I did a variety of google searches to see if I could come up with any example of Kofi asking these tyrannies to shut down their prisons, focusing on Iran. I could not find any. Although Annan did ask Iran to release a political prisoner from Evin Prison, Annan did not ask the Islamicist regime to shut that notorious facility down. Unlike Guantanamo where the U.S. detains terrorist suspects, at Evin, Iran detains political prisoners whose crime is not taking up arms, but merely speaking out. The left-leaning Human Rights Watch found that “abuse and torture of dissidents have increased in Evin Prison’s solitary cells and secret detention centers. “
Asking that the U.S. shut down Guantanamo while remaining silent about a far worse facility in Iran, Kofi Annan seems ever eager to attack the West for alleged human rights’ violations while remaining silent when tyrannies and terrorist organizations commit far worse atrocities. We saw this attitude again this week when Kofi Annan assumed the worst when Israeli fire hit a United Nations outpost near Khiyam in southern Lebanon. Almost immediately, Annan accused “Israeli Defense Forces” of “apparently deliberate targeting” of the post.
Perhaps had Mr. Annan insisted that UNIFIL (United Nations Interim Force in Lebanon) fulfill its mandate to “restore the international peace and security, and help the Lebanese Government restore its effective authority in the area,” the UN outpost might have escaped damage. For while the United Nations certified that Israel complied with its obligations to leave Lebanon in 2000, it did nothing to disband and disarm the militias operating there, as mandated by Security Council Resolution 1559.
It wasn’t just that the UN did nothing to disarm Hezbollah, that terrorist organization also took of the world body’s complaisance, launching rockets and setting up terror operations from spots close to UN outposts.
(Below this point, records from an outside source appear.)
(** The startup of [main], split around its [loadConfig]. *)
Lemma main_init_run (st : State) (w : W) :
  ∃ (st' : State) (pre rest : list Event) (wl : W),
    outcome (run env (main_init Unmarshal st) w) = Returned st' ∧
    trace (run env (main_init Unmarshal st) w)
    = (pre ++ trace (run env (loadConfig Unmarshal (configPath st')) wl) ++ rest)%list ∧
    count_opens pre = 0%nat ∧
    (∃ r tl, trace (run env (loadConfig Unmarshal (configPath st')) wl)
             = Ev (Open (configPath st')) r :: tl) ∧
    (existsb (stat_absent (configPath st')) pre = true →
     WriteFile (configPath st') defaultConfig 420 ∈ calls pre) ∧
    match outcome (run env (loadConfig Unmarshal (configPath st')) wl) with
    | Returned (Ok config) =>
        serviceStatus st' = updateServiceMetrics config (serviceStatus st)
    | Returned (Err _) =>
        serviceStatus st' = updateServiceMetrics fallbackConfig (serviceStatus st)
    | Exited _ => False
    end.
Proof.
  unfold main_init.
  destruct (main_configPath_run st w) as (st1 & w1 & tr1 & E1 & Hst1 & Ho1 & Ha1).
  destruct (main_ensureDir_run st1 w1) as (w2 & tr2 & E2 & Ho2 & Ha2).
  destruct (main_ensureFile_run st1 w2) as (w3 & tr3 & E3 & Ho3 & Ha3).
  destruct (main_initialLoad_run st1 w3) as (config & w4 & tr4 & E4 & Hcfg).
  destruct (main_initModTime_run st1 w4) as (st2 & w5 & tr5 & E5 & Hst2).
  rewrite run_bind, E1. rewrite run_bind, E2. rewrite run_bind, E3.
  rewrite run_bind, E4. rewrite run_bind, E5. rewrite run_ret.
  assert (configPath st2 = configPath st1) as Hpath
    by (rewrite Hst2; by destruct st1).
  exists (set_serviceStatus (updateServiceMetrics config (serviceStatus st2)) st2),
    (tr1 ++ tr2 ++ tr3)%list, (tr4 ++ tr5)%list, w3.
  change (configPath (set_serviceStatus _ st2)) with (configPath st2).
  rewrite Hpath. split; [done|]. split.
  { unfold trace. cbn [snd]. rewrite app_nil_r, <- !app_assoc. done. }
  split.
  { by rewrite !count_opens_app, Ho1, Ho2, Ho3. }
  split.
  { apply loadConfig_trace_head. }
  split.
  { rewrite !existsb_stat_absent_app, Ha1, Ha2. cbn [orb]. intros Habs.
    unfold calls. rewrite !map_app. apply elem_of_app. right.
    apply elem_of_app. right. by apply Ha3. }
  assert (serviceStatus st2 = serviceStatus st) as ->.
  { rewrite Hst2, Hst1. done. }
  cbn [serviceStatus set_serviceStatus].
  destruct (outcome (run env (loadConfig Unmarshal (configPath st1)) w3))
    as [[loaded|err]|code]; [by subst config|by subst config|done].
Qed.








(** What ends the process: [http.ListenAndServe] returning, and nothing
    before it. *)
Lemma main_exits_after_serving (st : State) (w : W) :
  outcome (run env (main Unmarshal st) w) = Exited 1 ∧
  ∃ addr, ListenAndServe addr ∈ calls (trace (run env (main Unmarshal st) w)).
Proof.
  unfold main. rewrite run_bind.
  destruct (main_init_run st w) as (st' & pre & rest & wl & Hout & _).
  destruct (run env (main_init Unmarshal st) w) as [[o w1] tr].
  unfold outcome in Hout. cbn [fst] in Hout. subst o.
  run_head. repeat ask env. unfold outcome, trace, calls. cbn [fst snd].
  split; [done|]. exists ":8080". rewrite map_app. apply elem_of_app. right.
  cbn. do 6 right. left.
Qed.

End Startup.

(** ** The program on concrete inputs *)

Example Unmarshal_defaultConfig :
  Toml.Unmarshal defaultConfig
  = Ok (mkConfig ["api-gateway"; "auth-service"; "user-service"; "payment-service"]
          ["notification-service"; "recommendation-engine"]).
Proof. vm_compute. reflexivity. Qed.

(** On a machine without the config directory, startup creates it, writes
    the default roster, loads it, and publishes its six services. *)
Example main_init_fresh :
  let r := run Sim.env (main_init Toml.Unmarshal initState) Sim.fresh in
  map (fun c => match c with Printf _ _ => Println "..." | WriteFile n _ p => WriteFile n "..." p | _ => c end)
      (calls (trace r))
  = [Getenv "CONFIG_PATH"; Stat "/app/config"; Println "...";
     MkdirAll "/app/config" 493; Stat "/app/config/config.toml"; Println "...";
     WriteFile "/app/config/config.toml" "..." 420;
     Open "/app/config/config.toml"; ReadFile "/app/config/config.toml"; Close 3;
     Println "..."; Stat "/app/config/config.toml"] ∧
  ∃ st, outcome r = Returned st ∧
        serviceStatus st
        = list_to_map [("api-gateway", 1%Q); ("auth-service", 1%Q);
                       ("user-service", 1%Q); ("payment-service", 1%Q);
                       ("notification-service", 0%Q);
                       ("recommendation-engine", 0%Q)].
Proof.
  split; [vm_compute; reflexivity|]. eexists. split; [reflexivity|].
  vm_compute. reflexivity.
Qed.

(** After that startup the file holds the default roster, stamped with
    the time of the write. *)
Example main_init_fresh_file :
  Sim.nodes (world (run Sim.env (main_init Toml.Unmarshal initState) Sim.fresh))
  !! "/app/config/config.toml"
  = Some (Sim.RegularFile (Sim.Unix 1700000000000000000) defaultConfig).
Proof. vm_compute. reflexivity. Qed.

(** On that file system in any state: a config file that is absent, in a
    directory that exists, holds the default roster after the check. *)
Lemma main_ensureFile_writes (st : State) (w : Sim.World) :
  Sim.nodes w !! configPath st = None →
  Sim.parent_ok (configPath st) w = true →
  Sim.nodes (world (run Sim.env (main_ensureFile st) w)) !! configPath st
  = Some (Sim.RegularFile (Sim.Unix (Sim.clock w)) defaultConfig).
Proof.
  intros Habsent Hparent. unfold main_ensureFile, world.
  cbn [run call bind mbind mret Prog_bind Prog_ret Sim.env].
  rewrite Habsent. cbn [IsNotExist]. 
  cbn [run call bind mbind mret Prog_bind Prog_ret Sim.env].
  rewrite Habsent, Hparent. cbn. apply lookup_insert_eq.
Qed.

(** [round64] against the binary64 arithmetic of the kernel: the literals
    of the program, *)
Example round64_literals :
  exact_of_float (float_of_ratio 1 100) = Some (f64 (1 # 100)) ∧
  exact_of_float (float_of_ratio 5 100) = Some (f64 (5 # 100)) ∧
  exact_of_float (float_of_ratio 1 10) = Some (f64 (1 # 10)) ∧
  exact_of_float (float_of_ratio 1 2) = Some (f64 (5 # 10)).
Proof. repeat split; vm_compute; reflexivity. Qed.

(** the ten bounds of the histogram, *)
Example LinearBuckets_binary64 :
  map exact_of_float
    (LinearBuckets_loop_float (float_of_ratio 1 100) (float_of_ratio 5 100) 10)
  = map Some (default [] requestDuration_Buckets).
Proof. vm_compute. reflexivity. Qed.

(** which are the doubles printed 0.01, 0.060000000000000005,
    0.11000000000000001, 0.16000000000000003, 0.21000000000000002, 0.26,
    0.31, 0.36, 0.41 and 0.45999999999999996, *)
Example requestDuration_Buckets_values :
  requestDuration_Buckets
  = Some [5764607523034235 # 576460752303423488;
          8646911284551353 # 144115188075855872;
          3963167672086037 # 36028797018963968;
          1441151880758559 # 9007199254740992;
          3783023686991217 # 18014398509481984;
          1170935903116329 # 4503599627370496;
          5584463537939415 # 18014398509481984;
          3242591731706757 # 9007199254740992;
          7385903388887613 # 18014398509481984;
          517913957147607 # 1125899906842624]%Q.
Proof. vm_compute. reflexivity. Qed.

(** [Inc] then [Dec] of the double 0.1, which gives 0.10000000000000009, *)
Example Dec_Inc_binary64 :
  exact_of_float
    (PrimFloat.add (PrimFloat.add (float_of_ratio 1 10) (float_of_ratio 1 1))
       (PrimFloat.opp (float_of_ratio 1 1)))
  = Some (Dec (Inc (f64 (1 # 10)))) ∧
  Dec (Inc (f64 (1 # 10))) = (225179981368525 # 2251799813685248)%Q.
Proof. split; vm_compute; reflexivity. Qed.

(** [Seconds] of one nanosecond and of 460 ms; the latter is above the
    last bound of the histogram and falls in none of its buckets, *)
Example Seconds_binary64 :
  exact_of_float
    (PrimFloat.add (float_of_ratio 0 1)
       (PrimFloat.div (float_of_ratio 1 1) (float_of_ratio 1000000000 1)))
  = Some (Seconds 1) ∧
  Seconds 1 = (4835703278458517 # 4835703278458516698824704)%Q ∧
  exact_of_float
    (PrimFloat.add (float_of_ratio 0 1)
       (PrimFloat.div (float_of_ratio 460000000 1) (float_of_ratio 1000000000 1)))
  = Some (Seconds 460000000) ∧
  SearchFloat64s (default [] requestDuration_Buckets) (Seconds 460000000) = 10%nat.
Proof. repeat split; vm_compute; reflexivity. Qed.

(** and the sleep of the handler at the draw 0x1.f9add3739635fp-3, where
    the rounded product reaches 123456789 ns and the exact one does not. *)
Example sleep_binary64 :
  let r := (8895999182988127 # 36028797018963968)%Q in
  exact_of_float
    (PrimFloat.mul
       (PrimFloat.mul (float_of_ratio 8895999182988127 36028797018963968)
          (float_of_ratio 1 2))
       (float_of_ratio 1000000000 1))
  = Some (fmul (fmul r (5 # 10)) (float64_of_int Second)) ∧
  Duration_of_float (fmul (fmul r (5 # 10)) (float64_of_int Second)) = 123456789%Z ∧
  Duration_of_float (r * (5 # 10) * inject_Z Second) = 123456788%Z.
Proof. repeat split; vm_compute; reflexivity. Qed.

(** The load the simulator stores at the draw 990791918021509 / 2^53, and
    that load after [Inc] and [Dec], on the floats of the kernel. *)
Example load_binary64 :
  let load :=
    PrimFloat.mul (float_of_ratio 990791918021509 9007199254740992)
      (float_of_ratio 10 1) in
  exact_of_float load = Some (4953959590107545 # 4503599627370496)%Q ∧
  exact_of_float
    (PrimFloat.add (PrimFloat.add load (float_of_ratio 1 1))
       (PrimFloat.opp (float_of_ratio 1 1)))
  = Some (619244948763443 # 562949953421312)%Q.
Proof. split; vm_compute; reflexivity. Qed.


(** The example of the specification: three services, one of them down. *)
Example updateServiceMetrics_example :
  updateServiceMetrics
    (mkConfig ["api-gateway"; "auth-service"] ["notification-service"]) stale_gauge
  = list_to_map [("api-gateway", 1%Q); ("auth-service", 1%Q);
                 ("notification-service", 0%Q)].
Proof. vm_compute. reflexivity. Qed.

Lemma updateServiceMetrics_sets_witness :
  setUpServices (UpServices roster_both) (GaugeVec.Reset stale_gauge) !! "auth-service"
  = Some 1%Q ∧
  updateServiceMetrics roster_both stale_gauge !! "notification-service" = Some 0%Q ∧
  updateServiceMetrics roster_both stale_gauge !! "api-gateway" = Some 1%Q ∧
  updateServiceMetrics roster_both stale_gauge !! "auth-service" = Some 0%Q.
Proof.
  split; [|split; [|split]].
  - apply (proj1 (updateServiceMetrics_sets roster_both stale_gauge "auth-service")).
    unfold roster_both. cbn. right. left.
  - apply (proj1 (proj2 (updateServiceMetrics_sets roster_both stale_gauge
                           "notification-service"))).
    unfold roster_both. cbn. right. left.
  - apply (proj1 (proj2 (proj2 (updateServiceMetrics_sets roster_both stale_gauge
                                  "api-gateway")))).
    + unfold roster_both. cbn. left.
    + unfold roster_both. cbn. intros H.
      apply elem_of_cons in H as [H|H]; [discriminate H|].
      apply elem_of_cons in H as [H|H]; [discriminate H|].
      by apply elem_of_nil in H.
  - apply (proj2 (proj2 (proj2 (updateServiceMetrics_sets roster_both stale_gauge
                                  "auth-service")))).
    + unfold roster_both. cbn. right. left.
    + unfold roster_both. cbn. left.
Defined.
Indeed, the Canadian soldier from the UN force who was killed by the Israeli strike had complained that:
Hizbullah fighters were all over his position and the IDF were (sic) targeting them and that’s a favorite trick by people who don’t have representation in the UN. They use the UN as shields knowing that they can’t be punished for it.
(Via Captain’s Quarters.) It’s thus clear that Israel did not deliberately attack the outpost as the Secretary General suggested. The real question is that why the United Nations did nothing to prevent terrorists from setting up camp near their outposts — and using the cover of these outposts to launch attacks on the civilian population of a sovereign nation.